Collected data entries

──────────

(* ===== verification/Server.v ===== *)
(** * NightNetwork/Server.h, Server.cpp: the transport server

    The server owns the accept loop, the table of sessions and the packet queue
    towards the game thread.  Handlers posted to [server_strand] run one at a
    time in the order they were posted, and so do the tasks posted to one
    session's strand; everything else interleaves freely, so a run is a
    sequence of inputs ([ServerInput]): calls of the game thread, handlers of
    the server strand, handlers of a session strand, completions.

    A session object outlives its entry in [sessions] (the handlers in flight
    share its ownership), so objects have numbers of their own and [sessions]
    maps ids to objects.  [packet_log] and [wire] are history variables the code
    does not have: every call of [push_packet] with its outcome, and every frame
    handed to a socket.

    [boost::lockfree::queue] with [capacity<8192>] is a bounded FIFO queue (a
    push fails when it holds 8192 elements); asio's strands run the functions
    posted to them one at a time, in the order they were posted.  Handlers are
    atomic: what handlers of different strands share is the packet queue, the
    strands' queues, per-thread pools and atomics, each operation of which is
    atomic by itself. *)

From S2P Require Import Prelude Protocol BufferPool TransportDetail Session Packet.

Definition PACKET_QUEUE_CAPACITY : Z := 8192.

Inductive ServerTask :=
  | TaskSend (session_id : Z) (frame : Buffer)
  | TaskBroadcast (frame_template : Buffer)
  | TaskDisconnect (session_id : Z)
  | TaskErase (session_id : Z)
  | TaskShutdown.

Inductive PushResult := Queued | QueueFull | Refused.

#[export] Instance PushResult_eq_dec : EqDecision PushResult.
Proof. solve_decision. Defined.

Record ServerImpl := mkServerImpl {
  next_id : Z;
  sessions : gmap Z nat;
  packet_queue : list Packet;
  dropped_packets : Z;
  shutting_down : bool;
  server_strand : list ServerTask;
  accepting : bool;
  stopped : bool;
  objects : gmap nat Session;
  strands : gmap nat (list SessionInput);
  next_object : nat;
  all_pools : PoolStore;
  packet_log : list (Packet * PushResult);
  wire : list (nat * bytes);
}.

(** ** Member updates *)

Definition set_sessions (m : gmap Z nat) (sv : ServerImpl) : ServerImpl :=
  mkServerImpl (next_id sv) m (packet_queue sv) (dropped_packets sv) (shutting_down sv)
    (server_strand sv) (accepting sv) (stopped sv) (objects sv) (strands sv) (next_object sv)
    (all_pools sv) (packet_log sv) (wire sv).
Definition set_packets (q : list Packet) (sv : ServerImpl) : ServerImpl :=
  mkServerImpl (next_id sv) (sessions sv) q (dropped_packets sv) (shutting_down sv)
    (server_strand sv) (accepting sv) (stopped sv) (objects sv) (strands sv) (next_object sv)
    (all_pools sv) (packet_log sv) (wire sv).
Definition count_dropped (sv : ServerImpl) : ServerImpl :=
  mkServerImpl (next_id sv) (sessions sv) (packet_queue sv) (to_u64 (dropped_packets sv + 1))
    (shutting_down sv) (server_strand sv) (accepting sv) (stopped sv) (objects sv) (strands sv)
    (next_object sv) (all_pools sv) (packet_log sv) (wire sv).
Definition set_shutting_down (sv : ServerImpl) : ServerImpl :=
  mkServerImpl (next_id sv) (sessions sv) (packet_queue sv) (dropped_packets sv) true
    (server_strand sv) (accepting sv) (stopped sv) (objects sv) (strands sv) (next_object sv)
    (all_pools sv) (packet_log sv) (wire sv).
Definition set_strand (q : list ServerTask) (sv : ServerImpl) : ServerImpl :=
  mkServerImpl (next_id sv) (sessions sv) (packet_queue sv) (dropped_packets sv)
    (shutting_down sv) q (accepting sv) (stopped sv) (objects sv) (strands sv) (next_object sv)
    (all_pools sv) (packet_log sv) (wire sv).
Definition set_accepting (b : bool) (sv : ServerImpl) : ServerImpl :=
  mkServerImpl (next_id sv) (sessions sv) (packet_queue sv) (dropped_packets sv)
    (shutting_down sv) (server_strand sv) b (stopped sv) (objects sv) (strands sv)
    (next_object sv) (all_pools sv) (packet_log sv) (wire sv).
Definition set_stopped (sv : ServerImpl) : ServerImpl :=
  mkServerImpl (next_id sv) (sessions sv) (packet_queue sv) (dropped_packets sv)
    (shutting_down sv) (server_strand sv) (accepting sv) true (objects sv) (strands sv)
    (next_object sv) (all_pools sv) (packet_log sv) (wire sv).
Definition set_object (o : nat) (s : Session) (sv : ServerImpl) : ServerImpl :=
  mkServerImpl (next_id sv) (sessions sv) (packet_queue sv) (dropped_packets sv)
    (shutting_down sv) (server_strand sv) (accepting sv) (stopped sv) (<[o := s]> (objects sv))
    (strands sv) (next_object sv) (all_pools sv) (packet_log sv) (wire sv).
Definition post_session (o : nat) (i : SessionInput) (sv : ServerImpl) : ServerImpl :=
  mkServerImpl (next_id sv) (sessions sv) (packet_queue sv) (dropped_packets sv)
    (shutting_down sv) (server_strand sv) (accepting sv) (stopped sv) (objects sv)
    (<[o := default [] (strands sv !! o) ++ [i]]> (strands sv)) (next_object sv) (all_pools sv)
    (packet_log sv) (wire sv).
Definition set_session_strand (o : nat) (q : list SessionInput) (sv : ServerImpl) : ServerImpl :=
  mkServerImpl (next_id sv) (sessions sv) (packet_queue sv) (dropped_packets sv)
    (shutting_down sv) (server_strand sv) (accepting sv) (stopped sv) (objects sv)
    (<[o := q]> (strands sv)) (next_object sv) (all_pools sv) (packet_log sv) (wire sv).
Definition set_all_pools (st : PoolStore) (sv : ServerImpl) : ServerImpl :=
  mkServerImpl (next_id sv) (sessions sv) (packet_queue sv) (dropped_packets sv)
    (shutting_down sv) (server_strand sv) (accepting sv) (stopped sv) (objects sv) (strands sv)
    (next_object sv) st (packet_log sv) (wire sv).
Definition log_packet (p : Packet) (r : PushResult) (sv : ServerImpl) : ServerImpl :=
  mkServerImpl (next_id sv) (sessions sv) (packet_queue sv) (dropped_packets sv)
    (shutting_down sv) (server_strand sv) (accepting sv) (stopped sv) (objects sv) (strands sv)
    (next_object sv) (all_pools sv) (packet_log sv ++ [(p, r)]) (wire sv).
Definition log_wire (o : nat) (f : bytes) (sv : ServerImpl) : ServerImpl :=
  mkServerImpl (next_id sv) (sessions sv) (packet_queue sv) (dropped_packets sv)
    (shutting_down sv) (server_strand sv) (accepting sv) (stopped sv) (objects sv) (strands sv)
    (next_object sv) (all_pools sv) (packet_log sv) (wire sv ++ [(o, f)]).
(** [next_id++] and a fresh object number. *)
Definition take_id (sv : ServerImpl) : Z * nat * ServerImpl :=
  (next_id sv, next_object sv,
   mkServerImpl (to_u32 (next_id sv + 1)) (sessions sv) (packet_queue sv) (dropped_packets sv)
     (shutting_down sv) (server_strand sv) (accepting sv) (stopped sv) (objects sv) (strands sv)
     (S (next_object sv)) (all_pools sv) (packet_log sv) (wire sv)).

Definition post_server (task : ServerTask) (sv : ServerImpl) : ServerImpl :=
  set_strand (server_strand sv ++ [task]) sv.

(** ** Operations *)

Section Operations.
Context `{VectorAlloc} (pool : BufferPool).
Implicit Types (sv : ServerImpl) (t : ThreadId).

(** [Impl::Impl] and [Server::Server]: the accept loop is started. *)
Definition server_create : ServerImpl :=
  mkServerImpl 1 ∅ [] 0 false [] true false ∅ ∅ 0 ∅ [] [].

(** Opening the listening socket: each call on the acceptor is a parameter,
    [Some message] for an error. *)
Record AcceptorOps := mkAcceptorOps {
  acceptor_open : option string;
  acceptor_reuse_address : option string;
  acceptor_bind : Z → option string;
  acceptor_listen : option string;
}.

Definition listen (acceptor : AcceptorOps) (port : Z) : expected unit string :=
  match acceptor_open acceptor with
  | Some message => inr ("[에러] 소켓 열기 실패: " ++ message)%string
  | None =>
      match acceptor_reuse_address acceptor with
      | Some message => inr ("[에러] 옵션 설정 실패: " ++ message)%string
      | None =>
          match acceptor_bind acceptor port with
          | Some message => inr ("[에러] 바인드 실패: " ++ message)%string
          | None =>
              match acceptor_listen acceptor with
              | Some message => inr ("[에러] 리슨 실패: " ++ message)%string
              | None => inl tt
              end
          end
      end
  end.

(** [Server::create]. *)
Definition create (acceptor : AcceptorOps) (port : Z) : expected ServerImpl string :=
  match listen acceptor port with
  | inr error => inr error
  | inl _ => inl server_create
  end.

Lemma create_inl acceptor port sv : create acceptor port = inl sv → sv = server_create.
Proof. unfold create. destruct (listen acceptor port); [by intros [= <-]|done]. Qed.

Definition push_packet (pkt : Packet) sv : bool * ServerImpl :=
  if shutting_down sv then (false, log_packet pkt Refused sv)
  else if zlen (packet_queue sv) <? PACKET_QUEUE_CAPACITY
  then (true, sv |> set_packets (packet_queue sv ++ [pkt]) |> log_packet pkt Queued)
  else (false, sv |> count_dropped |> log_packet pkt QueueFull).

(** The two callbacks given to a session, and the frames it writes. *)
Definition session_effect (o : nat) sv (e : SessionEffect) : ServerImpl :=
  match e with
  | OnReceive sid data => (push_packet (mkPacket Data sid (buf_data data)) sv).2
  | OnClose sid =>
      let sv := (push_packet (mkPacket Disconnect sid []) sv).2 in
      post_server (TaskErase sid) sv
  | AsyncWrite frame => log_wire o frame sv
  end.

(** The handler of [async_accept]. *)
Definition on_accept (now : Z) (ec : bool) sv : ServerImpl :=
  let sv := set_accepting false sv in
  let sv :=
    if negb ec && negb (shutting_down sv) then
      let '(id, o, sv) := take_id sv in
      let session := session_create id now in
      let '(pushed, sv) := push_packet (mkPacket Connect id []) sv in
      if pushed then
        let sv := match sessions sv !! id with
                  | Some _ => sv
                  | None => set_sessions (<[id := o]> (sessions sv)) sv
                  end in
        set_object o (Session.session (session_start (mkWorld session (all_pools sv) []))) sv
      else sv
    else sv in
  if negb (shutting_down sv) then set_accepting true sv else sv.

(** A task of the server strand, run on thread [t]; [walk] is the order in which
    a loop over [sessions] finds its entries.  [None] is an access outside a
    buffer. *)
Definition run_task t (walk : list (Z * nat)) (task : ServerTask) sv : option ServerImpl :=
  match task with
  | TaskSend sid frame =>
      if shutting_down sv then Some (set_all_pools (release pool t frame (all_pools sv)) sv)
      else
        match sessions sv !! sid with
        | Some o => Some (post_session o (InEnqueue frame) sv)
        | None => Some (set_all_pools (release pool t frame (all_pools sv)) sv)
        end
  | TaskBroadcast frame_template =>
      if shutting_down sv
      then Some (set_all_pools (release pool t frame_template (all_pools sv)) sv)
      else
        sv ← foldl (λ osv '(_, o),
                sv ← osv;
                '(frame, st) ← clone_frame t (buf_data frame_template) (all_pools sv);
                Some (sv |> set_all_pools st |> post_session o (InEnqueue frame)))
              (Some sv) walk;
        Some (set_all_pools (release pool t frame_template (all_pools sv)) sv)
  | TaskDisconnect sid =>
      if shutting_down sv then Some sv
      else
        match sessions sv !! sid with
        | Some o => Some (post_session o InClose sv)
        | None => Some sv
        end
  | TaskErase sid => Some (set_sessions (delete sid (sessions sv)) sv)
  | TaskShutdown =>
      Some (foldl (λ sv '(_, o), post_session o InClose sv) (set_accepting false sv)
              walk)
  end.

(** A handler of session object [o]. *)
Definition run_session t (o : nat) (i : SessionInput) sv : option ServerImpl :=
  s ← objects sv !! o;
  w ← session_handle pool t i (mkWorld s (all_pools sv) []);
  Some (foldl (session_effect o)
          (sv |> set_object o (Session.session w) |> set_all_pools (pools w))
          (effects w)).

(** *** The public interface, called by the game thread *)

Definition poll_packet sv : option (Packet * ServerImpl) :=
  match packet_queue sv with
  | [] => None
  | pkt :: rest => Some (pkt, set_packets rest sv)
  end.

Definition server_send t (session_id : Z) (data : bytes) sv : option ServerImpl :=
  if (zlen data =? 0) || (MAX_PAYLOAD_SIZE <? zlen data) then Some sv
  else if shutting_down sv then Some sv
  else
    '(frame, st) ← build_data_frame t data (all_pools sv);
    let sv := set_all_pools st sv in
    if buf_empty frame then Some sv else Some (post_server (TaskSend session_id frame) sv).

Definition broadcast t (data : bytes) sv : option ServerImpl :=
  if (zlen data =? 0) || (MAX_PAYLOAD_SIZE <? zlen data) then Some sv
  else if shutting_down sv then Some sv
  else
    '(frame_template, st) ← build_data_frame t data (all_pools sv);
    let sv := set_all_pools st sv in
    if buf_empty frame_template then Some sv
    else Some (post_server (TaskBroadcast frame_template) sv).

Definition disconnect (session_id : Z) sv : ServerImpl :=
  if shutting_down sv then sv else post_server (TaskDisconnect session_id) sv.

Definition server_update sv : ServerImpl := sv.

Definition dropped_packet_count sv : Z := dropped_packets sv.

(** [Impl::shutdown], up to the wait for the posted handler... *)
Definition shutdown sv : ServerImpl :=
  if shutting_down sv then sv
  else post_server TaskShutdown (set_shutting_down sv).

(** ... and after it: [io.stop()] ends every I/O thread. *)
Definition shutdown_finish sv : ServerImpl := set_stopped sv.

(** The other branch of [Impl::shutdown]: no I/O thread runs. *)
Definition shutdown_idle sv : ServerImpl :=
  if shutting_down sv then sv
  else sv |> set_shutting_down |> set_accepting false |> shutdown_finish.

(** The loop of [Impl::~Impl], with the packets it deletes; [fuel] bounds its
    iterations. *)
Fixpoint delete_packets (fuel : nat) sv : option (list Packet * ServerImpl) :=
  match fuel with
  | O => None
  | S fuel =>
      match packet_queue sv with
      | [] => Some ([], sv)
      | ptr :: rest =>
          '(deleted, sv) ← delete_packets fuel (set_packets rest sv);
          Some (ptr :: deleted, sv)
      end
  end.

(** [Impl::~Impl].  [Server::~Server] has shut the server down before, unless
    [create] failed, in which case no I/O thread was started. *)
Definition impl_destroy sv : option (list Packet * ServerImpl) :=
  delete_packets (S (length (packet_queue sv))) (shutdown_idle sv).
End Operations.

──────────

WHAT THE TASK REQUIRES: The output should be exactly the lines above from the line containing "Section Operations." to the line containing "(** [Server::create]. *)", inclusive, with no other lines.

EXERCISE SOLUTION:
Section Operations.
Context `{VectorAlloc} (pool : BufferPool).
Implicit Types (sv : ServerImpl) (t : ThreadId).

(** [Impl::Impl] and [Server::Server]: the accept loop is started. *)
Definition server_create : ServerImpl :=
  mkServerImpl 1 ∅ [] 0 false [] true false ∅ ∅ 0 ∅ [] [].

(** Opening the listening socket: each call on the acceptor is a parameter,
    [Some message] for an error. *)
Record AcceptorOps := mkAcceptorOps {
  acceptor_open : option string;
  acceptor_reuse_address : option string;
  acceptor_bind : Z → option string;
  acceptor_listen : option string;
}.

Definition listen (acceptor : AcceptorOps) (port : Z) : expected unit string :=
  match acceptor_open acceptor with
  | Some message => inr ("[에러] 소켓 열기 실패: " ++ message)%string
  | None =>
      match acceptor_reuse_address acceptor with
      | Some message => inr ("[에러] 옵션 설정 실패: " ++ message)%string
      | None =>
          match acceptor_bind acceptor port with
          | Some message => inr ("[에러] 바인드 실패: " ++ message)%string
          | None =>
              match acceptor_listen acceptor with
              | Some message => inr ("[에러] 리슨 실패: " ++ message)%string
              | None => inl tt
              end
          end
      end
  end.

(** [Server::create]. *)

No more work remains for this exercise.